Modern Day Cultural Conflicts
Destiny Robinson and Morgan Dawson
Delcastle Technical High School

“You have to taste a culture to understand it.” Deborah Cater said it best. But, what does it mean to “taste” a culture? To some it may be literal, as in eating food from other cultures. But to most, it means to experience that culture, to live it. Although it can be very easy to understand how someone’s culture works, it is even easier to completely not care and just go by what you’ve heard. This can create a cultural conflict. Cultural conflicts mainly occur because of people’s ignorance of other’s cultures. These ignorances transpire because of stereotypes, the way people are raised, racial diversity, and religion.

What exactly are stereotypes? Stereotypes are widely held but fixed and oversimplified images or ideas of a particular type of person or thing. There have always been stereotypes, and all races have them. Blacks are ghetto, Asians are smart, Whites are proper, etc. These stereotypes don’t have to be true, but because others don’t know better, they spit out these hateful stereotypes. Sometimes, though, people use these to insult others.
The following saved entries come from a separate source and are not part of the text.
(** * Speech-playback control of the text-to-speech application

    A shallow embedding of the [App] component of the repository (the
    second module found in [src/components/icons.tsx]): its seven pieces of
    React state, the voice loader installed by [useEffect], the two
    handlers [handleSpeak] and [handleStop], the inline change handlers of
    the form controls and the three callbacks wired on every utterance,
    and what it renders as far as behaviour depends on it: which controls
    are disabled, the options of the voice selector, the action button and
    its icon.

    The host engine ([window.speechSynthesis]) is not part of the
    repository.  It is modelled by what the application does to it: the
    [onvoiceschanged] slot it assigns and the chronological list of
    commands it issues.  What the engine does on its own (the value
    returned by [getVoices()], the moment it fires a callback) is an input
    of the model.

    Execution is single-threaded: a handler runs to completion and the
    component is rendered again before the next event is handled, so the
    closure of a handler ([handleSpeak] is rebuilt whenever a value it
    reads changes) sees the state the earlier handlers wrote.  A handler
    is therefore a function from the state before to the state after. *)

From Stdlib Require Import List NArith Bool String Ascii Floats Lia.
Import ListNotations.

Set Warnings "-inexact-float".

(** ** JavaScript strings *)

(** A JavaScript string is a sequence of UTF-16 code units. *)
Module JsString.

Definition t : Type := list N.

(** An ASCII literal of the source, as code units. *)
Definition lit (s : string) : t :=
  List.map N_of_ascii (list_ascii_of_string s).

(** [a === b] on strings. *)
Fixpoint eqb (a b : t) : bool :=
  match a, b with
  | [], [] => true
  | x :: a', y :: b' => N.eqb x y && eqb a' b'
  | _, _ => false
  end.

(** The code units [String.prototype.trim] removes: ECMAScript's
    WhiteSpace (TAB, VT, FF, ZWNBSP and the space separators) and
    LineTerminator (LF, CR, LS, PS).  All of them lie in the basic
    plane, so each is one code unit. *)
Definition isWhiteSpace (c : N) : bool :=
  (N.leb 9 c && N.leb c 13)
  || N.eqb c 32 || N.eqb c 160 || N.eqb c 5760
  || (N.leb 8192 c && N.leb c 8202)
  || N.eqb c 8232 || N.eqb c 8233 || N.eqb c 8239
  || N.eqb c 8287 || N.eqb c 12288 || N.eqb c 65279.

Fixpoint trimStart (s : t) : t :=
  match s with
  | [] => []
  | c :: s' => if isWhiteSpace c then trimStart s' else s
  end.

Definition trimEnd (s : t) : t := rev (trimStart (rev s)).

Definition trim (s : t) : t := trimEnd (trimStart s).

(** Truthiness of a string: only the empty string is falsy. *)
Definition truthy (s : t) : bool :=
  match s with [] => false | _ :: _ => true end.

(** Empty or made of white space only. *)
Definition blank (s : t) : bool := forallb isWhiteSpace s.

End JsString.

Definition jsstring : Type := JsString.t.

(** ** Data of the application *)

(** The fields of [SpeechSynthesisVoice] the component reads. *)
Record Voice : Type := mkVoice {
  voiceURI : jsstring;
  name : jsstring;
  lang : jsstring
}.

(** The React state of [App], one field per [useState]. *)
Record AppState : Type := mkApp {
  text : jsstring;
  voices : list Voice;
  selectedVoiceURI : jsstring;
  pitch : float;
  rate : float;
  isSpeaking : bool;
  isLoadingVoices : bool
}.

Definition setText (v : jsstring) (s : AppState) : AppState :=
  mkApp v (voices s) (selectedVoiceURI s) (pitch s) (rate s)
        (isSpeaking s) (isLoadingVoices s).

Definition setVoices (v : list Voice) (s : AppState) : AppState :=
  mkApp (text s) v (selectedVoiceURI s) (pitch s) (rate s)
        (isSpeaking s) (isLoadingVoices s).

Definition setSelectedVoiceURI (v : jsstring) (s : AppState) : AppState :=
  mkApp (text s) (voices s) v (pitch s) (rate s)
        (isSpeaking s) (isLoadingVoices s).

Definition setPitch (v : float) (s : AppState) : AppState :=
  mkApp (text s) (voices s) (selectedVoiceURI s) v (rate s)
        (isSpeaking s) (isLoadingVoices s).

Definition setRate (v : float) (s : AppState) : AppState :=
  mkApp (text s) (voices s) (selectedVoiceURI s) (pitch s) v
        (isSpeaking s) (isLoadingVoices s).

Definition setIsSpeaking (v : bool) (s : AppState) : AppState :=
  mkApp (text s) (voices s) (selectedVoiceURI s) (pitch s) (rate s)
        v (isLoadingVoices s).

Definition setIsLoadingVoices (v : bool) (s : AppState) : AppState :=
  mkApp (text s) (voices s) (selectedVoiceURI s) (pitch s) (rate s)
        (isSpeaking s) v.

(** The initial values given to [useState]. *)
Definition initialApp : AppState :=
  mkApp [] [] [] 1%float 1%float false true.

(** A [SpeechSynthesisUtterance] as [handleSpeak] fills it: the text,
    the voice ([None] is the [null] the constructor leaves, the platform
    default), pitch, rate, and the three callbacks, each a state update. *)
Record Utterance : Type := mkUtterance {
  u_text : jsstring;
  u_voice : option Voice;
  u_pitch : float;
  u_rate : float;
  onstart : AppState -> AppState;
  onend : AppState -> AppState;
  onerror : AppState -> AppState
}.

(** [new SpeechSynthesisUtterance(text)]: no voice, pitch and rate 1,
    no callback. *)
Definition newUtterance (t : jsstring) : Utterance :=
  mkUtterance t None 1%float 1%float (fun s => s) (fun s => s) (fun s => s).

(** The commands the application issues to the host engine. *)
Inductive Command : Type :=
| Cancel : Command
| Speak : Utterance -> Command.

(** What the [onvoiceschanged] slot holds when it is not [null]. *)
Inductive VoicesHandler : Type :=
| LoadVoices : VoicesHandler.

(** The application together with its side of the host engine. *)
Record World : Type := mkWorld {
  app : AppState;
  onvoiceschanged : option VoicesHandler;
  commands : list Command
}.

Definition initialWorld : World := mkWorld initialApp None [].

Definition update (f : AppState -> AppState) (w : World) : World :=
  mkWorld (f (app w)) (onvoiceschanged w) (commands w).

Definition setOnvoiceschanged (h : option VoicesHandler) (w : World) : World :=
  mkWorld (app w) h (commands w).

(** [window.speechSynthesis.cancel()] and [.speak(u)]. *)
Definition issue (c : Command) (w : World) : World :=
  mkWorld (app w) (onvoiceschanged w) (commands w ++ [c]).

(** ** The voice loader (the [useEffect] of [App]) *)

(** The locale the default voice is looked for in. *)
Definition preferredLang : jsstring := JsString.lit "en-US".

(** [availableVoices.find(v => v.lang === 'en-US') || availableVoices[0]]
    for a list whose first element is [first]: a voice object is always
    truthy, so the right operand is taken exactly when [find] finds
    nothing. *)
Definition defaultVoiceOf (first : Voice) (availableVoices : list Voice) : Voice :=
  match find (fun v => JsString.eqb (lang v) preferredLang) availableVoices with
  | Some v => v
  | None => first
  end.

(** [loadVoices], where [availableVoices] is what [getVoices()] returns
    at the time of the call. *)
Definition loadVoices (availableVoices : list Voice) (w : World) : World :=
  match availableVoices with
  | [] => w
  | first :: _ =>
      let w := update (setVoices availableVoices) w in
      let defaultVoice := defaultVoiceOf first availableVoices in
      let w := update (setSelectedVoiceURI (voiceURI defaultVoice)) w in
      let w := update (setIsLoadingVoices false) w in
      setOnvoiceschanged None w
  end.

(** The effect run once after the first render: attach the handler, then
    try at once. *)
Definition mount (availableVoices : list Voice) (w : World) : World :=
  let w := setOnvoiceschanged (Some LoadVoices) w in
  loadVoices availableVoices w.

(** The platform fires [voiceschanged]: the slot's handler runs, if any. *)
Definition voiceschanged (availableVoices : list Voice) (w : World) : World :=
  match onvoiceschanged w with
  | Some LoadVoices => loadVoices availableVoices w
  | None => w
  end.

(** ** The utterance controller *)

Definition withVoice (v : Voice) (u : Utterance) : Utterance :=
  mkUtterance (u_text u) (Some v) (u_pitch u) (u_rate u)
              (onstart u) (onend u) (onerror u).

Definition withPitch (p : float) (u : Utterance) : Utterance :=
  mkUtterance (u_text u) (u_voice u) p (u_rate u)
              (onstart u) (onend u) (onerror u).

Definition withRate (r : float) (u : Utterance) : Utterance :=
  mkUtterance (u_text u) (u_voice u) (u_pitch u) r
              (onstart u) (onend u) (onerror u).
An example of stereotyping because of ignorance is in the story “By any other name”. In this story the new English teacher puts all of the Indian children in the back of the classroom because “Indians are cheaters”. (Rau, 2014). The other reasoning for stereotyping is to insult. In the film “Bend it like Beckham” there was an incident where this happened. During a Futbol game, another player on the other team called Jess a “Paki”. She was angered by the comment and started a fight. (Chadha, 2002). This can be very angering, being called something that represents your race in a negative way can make anyone upset. There is a way to stop stereotyping in future generations: raising them so that they don’t know about stereotypes. This can help stop stereotyping for the future.

Raising children is hard,...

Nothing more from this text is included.